[Opening EXERCISE DATA section]

(** C8: every invocation issues at most one network call, and exactly one
    whenever the required parameters are extracted and the factory returns a
    client; nothing is retried. *)
Theorem one_network_call op getClient t ctx request :
  (length (network_calls (trace (invoke op getClient t ctx request).2)) <= 1)%nat
  /\ (forall client,
        required_extracted (descriptor op getClient t) request ->
        getClient ctx = inl client ->
        length (network_calls (trace (invoke op getClient t ctx request).2)) = 1%nat).
Proof.
  split.
  - destruct op; all_branches; cbn; lia.
  - intros client Hreq Hc. unfold required_extracted in Hreq.
    rewrite required_of_descriptor in Hreq.
    destruct op.
    + destruct (Hreq "gist_id") as [s Hs]; [now left|].
      unfold_handlers. rewrite Hs, Hc. repeat next_answer; reflexivity.
    + unfold_handlers. rewrite Hc. repeat next_answer; reflexivity.
    + unfold_handlers. rewrite Hc. repeat next_answer; reflexivity.
Qed.

(** C5: when the client factory returns an error [E] to an invocation whose
    required parameters are extracted, the handler returns a nil result and
    a hard error that wraps [E] behind the prefix "failed to get GitHub
    client", and no network call is made. *)
Theorem factory_failure_is_hard_error op getClient t ctx request E :
  required_extracted (descriptor op getClient t) request ->
  getClient ctx = inr E ->
  exists e,
    (invoke op getClient t ctx request).1 = (None, Some e)
    /\ Unwrap e = Some E
    /\ Error e = "failed to get GitHub client: " +:+ Error E
    /\ network_calls (trace (invoke op getClient t ctx request).2) = [].
Proof.
  unfold required_extracted. rewrite required_of_descriptor.
  intros Hreq HE.
  destruct op; unfold_handlers; rewrite HE.
  - destruct (Hreq "gist_id") as [s ->]; [now left|].
    eexists; repeat split; reflexivity.
  - eexists; repeat split; reflexivity.
  - eexists; repeat split; reflexivity.
Qed.

Lemma success_payload_general op getClient t ctx request client O resp text :
  getClient ctx = inl client ->
  client_answer op client ctx request = Some (inl (O, resp)) ->
  StatusCode resp = http_StatusOK ->
  marshal_payload O = inl text ->
  (invoke op getClient t ctx request).1 = (Some (NewToolResultText text), None).
Proof.
  unfold client_answer.
  destruct op; all_branches; intros Hc Ha Hs Hm; simplify_eq;
    repeat match goal with
           | H : ?x = _, H' : context [?x] |- _ => rewrite H in H'
           end;
    cbn [answer_of marshal_payload] in *; simplify_eq; congruence.
Qed.

Lemma requiredParam_string_fails request p :
  absent_empty_or_not_string request p ->
  exists why, requiredParam_string request p = inr (ValidationError why p).
Proof.
  unfold absent_empty_or_not_string, requiredParam_string.
  destruct (Arguments request !! p) as [[s| | |]|]; intros H; eauto.
  subst s. rewrite decide_True by reflexivity. eauto.
Qed.

Lemma requiredParam_string_inv request p s :
  requiredParam_string request p = inl s ->
  Arguments request !! p = Some (VString s) /\ s <> "".
Proof.
  unfold requiredParam_string.
  destruct (Arguments request !! p) as [[s'| | |]|]; try discriminate.
  destruct (decide (s' = "")); [discriminate|].
  intros [= ->]. split; [reflexivity|assumption].
Qed.

(** C4: when a parameter the descriptor requires is missing, empty or not a
    string, the handler returns a structured validation error with a nil
    hard error and touches nothing: no client is acquired and no network
    call is made.  Only [GetGist] requires a parameter, [gist_id]. *)
Theorem missing_parameter_short_circuits op getClient t ctx request p :
  In p (Required (InputSchema (descriptor op getClient t))) ->
  absent_empty_or_not_string request p ->
  exists why,
    (invoke op getClient t ctx request).1
    = (Some (NewToolResultError (Error (ValidationError why p))), None)
    /\ (invoke op getClient t ctx request).2 = initial
    /\ acquisitions (trace (invoke op getClient t ctx request).2) = 0%nat
    /\ network_calls (trace (invoke op getClient t ctx request).2) = [].
Proof.
  rewrite required_of_descriptor. intros Hp Hbad.
  destruct op; cbn [In] in Hp; try contradiction.
  destruct Hp as [<-|[]].
  destruct (requiredParam_string_fails _ _ Hbad) as [why Hwhy].
  exists why. unfold_handlers. rewrite Hwhy. repeat split.
Qed.

(** C10: the descriptor of [GetGist] declares the required [gist_id] with
    schema type "number" while the handler extracts a string: a request
    whose [gist_id] is a number gets a structured error and no network call,
    and the handler goes on to acquire a client only for a string value. *)
Theorem gist_id_number_rejected getClient t ctx :
  (exists prop,
      Properties (InputSchema (GetGist getClient t).1) !! "gist_id" = Some prop
      /\ prop_type prop = "number")
  /\ In "gist_id" (Required (InputSchema (GetGist getClient t).1))
  /\ (forall request n,
        Arguments request !! "gist_id" = Some (VNumber n) ->
        (invoke Op_GetGist getClient t ctx request).1
        = (Some (NewToolResultError
                   (Error (ValidationError WrongTypeParam "gist_id"))), None)
        /\ network_calls (trace (invoke Op_GetGist getClient t ctx request).2) = []
        /\ acquisitions (trace (invoke Op_GetGist getClient t ctx request).2) = 0%nat)
  /\ (forall request failure,
        In (AcquireClient ctx failure)
           (trace (invoke Op_GetGist getClient t ctx request).2) ->
        exists s, Arguments request !! "gist_id" = Some (VString s) /\ s <> "").
Proof.
  split; [|split; [|split]].
  - eexists. split; [apply lookup_insert_eq | reflexivity].
  - now left.
  - intros request n Hn. unfold_handlers.
    unfold requiredParam_string. rewrite Hn. repeat split.
  - intros request failure. all_branches; intros H; occurs H.
    all: eexists; eapply requiredParam_string_inv; eassumption.
Qed.

(** C1: the two list handlers have the same effects, the one remote call
    [ListStarred] with nil options; on a 200 answer whose list encodes they
    return the same success payload, the encoding of that list; their
    outcomes differ at most in the prefix of an error message. *)
Theorem list_handlers_issue_same_call getClient t ctx request :
  (invoke Op_ListGists getClient t ctx request).2
  = (invoke Op_ListStarredGists getClient t ctx request).2
  /\ (forall client,
        getClient ctx = inl client ->
        network_calls (trace (invoke Op_ListGists getClient t ctx request).2)
        = [Call_Gists_ListStarred ctx None])
  /\ (forall c gists resp text,
        In (Network c (inl (GistList gists, resp)))
           (trace (invoke Op_ListGists getClient t ctx request).2) ->
        StatusCode resp = http_StatusOK ->
        json_Marshal gists = inl text ->
        (invoke Op_ListGists getClient t ctx request).1
        = (Some (NewToolResultText text), None)
        /\ (invoke Op_ListStarredGists getClient t ctx request).1
           = (Some (NewToolResultText text), None))
  /\ prefix_variant (invoke Op_ListGists getClient t ctx request).1
                    (invoke Op_ListStarredGists getClient t ctx request).1.
Proof.
  split; [|split; [|split]].
  - all_branches; reflexivity.
  - intros client Hc. unfold_handlers. rewrite Hc.
    repeat next_answer; reflexivity.
  - intros c gists resp text.
    all_branches; intros H Hs Hm; occurs H; try congruence.
    all: split; congruence.
  - all_branches; constructor.
Qed.

(** C6, as the code has it: once the remote call has answered without
    error the body is closed, exactly once, before the handler returns,
    whatever the branch; it is read to its end only when the status is not
    200, and on a 200 answer it is closed unread.  When the remote call
    fails the handler returns without reading or closing anything. *)
Theorem body_closed_once_answered op getClient t ctx request c :
  (forall O resp,
      In (Network c (inl (O, resp)))
         (trace (invoke op getClient t ctx request).2) ->
      body_closed (invoke op getClient t ctx request).2
      /\ closes (trace (invoke op getClient t ctx request).2) = 1%nat
      /\ (StatusCode resp <> http_StatusOK ->
          closed (Body resp) = false ->
          read_failure (Body resp) = None ->
          drained_and_closed (invoke op getClient t ctx request).2)
      /\ (StatusCode resp = http_StatusOK ->
          reads (trace (invoke op getClient t ctx request).2) = 0%nat
          /\ exists b, body (invoke op getClient t ctx request).2 = Some b
                       /\ unread b = unread (Body resp)))
  /\ (forall r e,
        In (Network c (inr (r, e)))
           (trace (invoke op getClient t ctx request).2) ->
        body (invoke op getClient t ctx request).2 = Body <$> r
        /\ closes (trace (invoke op getClient t ctx request).2) = 0%nat
        /\ reads (trace (invoke op getClient t ctx request).2) = 0%nat).
Proof.
  unfold body_closed, drained_and_closed. split.
  - intros O resp.
    destruct op; all_branches; intros H; occurs H.
    all: repeat split; try reflexivity; try congruence; try tauto.
    all: intros; eexists; split; reflexivity.
  - intros r e.
    destruct op; all_branches; intros H; occurs H.
    all: repeat split; destruct r; reflexivity.
Qed.

(** The list handlers never look at the request. *)
Lemma list_handlers_ignore_request op getClient t ctx request request' :
  op <> Op_GetGist ->
  invoke op getClient t ctx request = invoke op getClient t ctx request'.
Proof. destruct op; [congruence | reflexivity | reflexivity]. Qed.

End Properties.

(** ** The scenarios of the specification, on the test doubles *)

(** C3: when the client answers the call of an operation without error,
    with status 200 and the object (or list) [O], the success payload is
    exactly the JSON encoding of [O], one text item and no error mark; in
    the concrete scenario, [GetGist] called with [gist_id] "42" on a client
    answering 200 with an object that the encoder writes as [demo_json]
    yields the literal text of [demo_json]. *)
Theorem success_payload_is_encoding :
  (forall (Ctx Gist : Type) (Mg : Marshaler Gist) (Mgs : Marshaler (list Gist))
          (op : Operation) (getClient : GetClientFn Ctx Gist)
          (t : TranslationHelperFunc) (ctx : Ctx) (request : CallToolRequest)
          (client : Client Ctx Gist) (O : Payload Gist) (resp : Response)
          (text : string),
      getClient ctx = inl client ->
      client_answer op client ctx request = Some (inl (O, resp)) ->
      StatusCode resp = http_StatusOK ->
      marshal_payload O = inl text ->
      (invoke op getClient t ctx request).1
      = (Some {| Content := [ {| Type_ := "text"; Text := text |} ];
                 IsError := false |}, None))
  /\ (forall (Ctx Gist : Type) (Mg : Marshaler Gist)
             (Mgs : Marshaler (list Gist)) (getClient : GetClientFn Ctx Gist)
             (t : TranslationHelperFunc) (ctx : Ctx)
             (request : CallToolRequest) (client : Client Ctx Gist)
             (g : Gist) (resp : Response),
        Arguments request !! "gist_id" = Some (VString "42") ->
        getClient ctx = inl client ->
        Gists_Get client ctx "42" = inl (g, resp) ->
        StatusCode resp = http_StatusOK ->
        json_Marshal g = inl demo_json ->
        (invoke Op_GetGist getClient t ctx request).1
        = (Some {| Content := [ {| Type_ := "text"; Text := demo_json |} ];
                   IsError := false |}, None)).
Proof.
  split.
  - intros. eapply success_payload_general; eassumption.
  - intros Ctx Gist Mg Mgs getClient t ctx request client g resp
           Hid Hc Hg Hs Hm.
    eapply success_payload_general with (O := OneGist g);
      [exact Hc | | exact Hs | exact Hm].
    unfold client_answer, requiredParam_string. rewrite Hid.
    rewrite decide_False by discriminate. rewrite Hg. reflexivity.
Qed.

[Closing EXERCISE DATA section]

*PROBLEM DESCRIPTION*.
Copy every line above that holds the word "reads".

*TASK OUTPUT*.
          reads (trace (invoke op getClient t ctx request).2) = 0%nat
        /\ reads (trace (invoke op getClient t ctx request).2) = 0%nat).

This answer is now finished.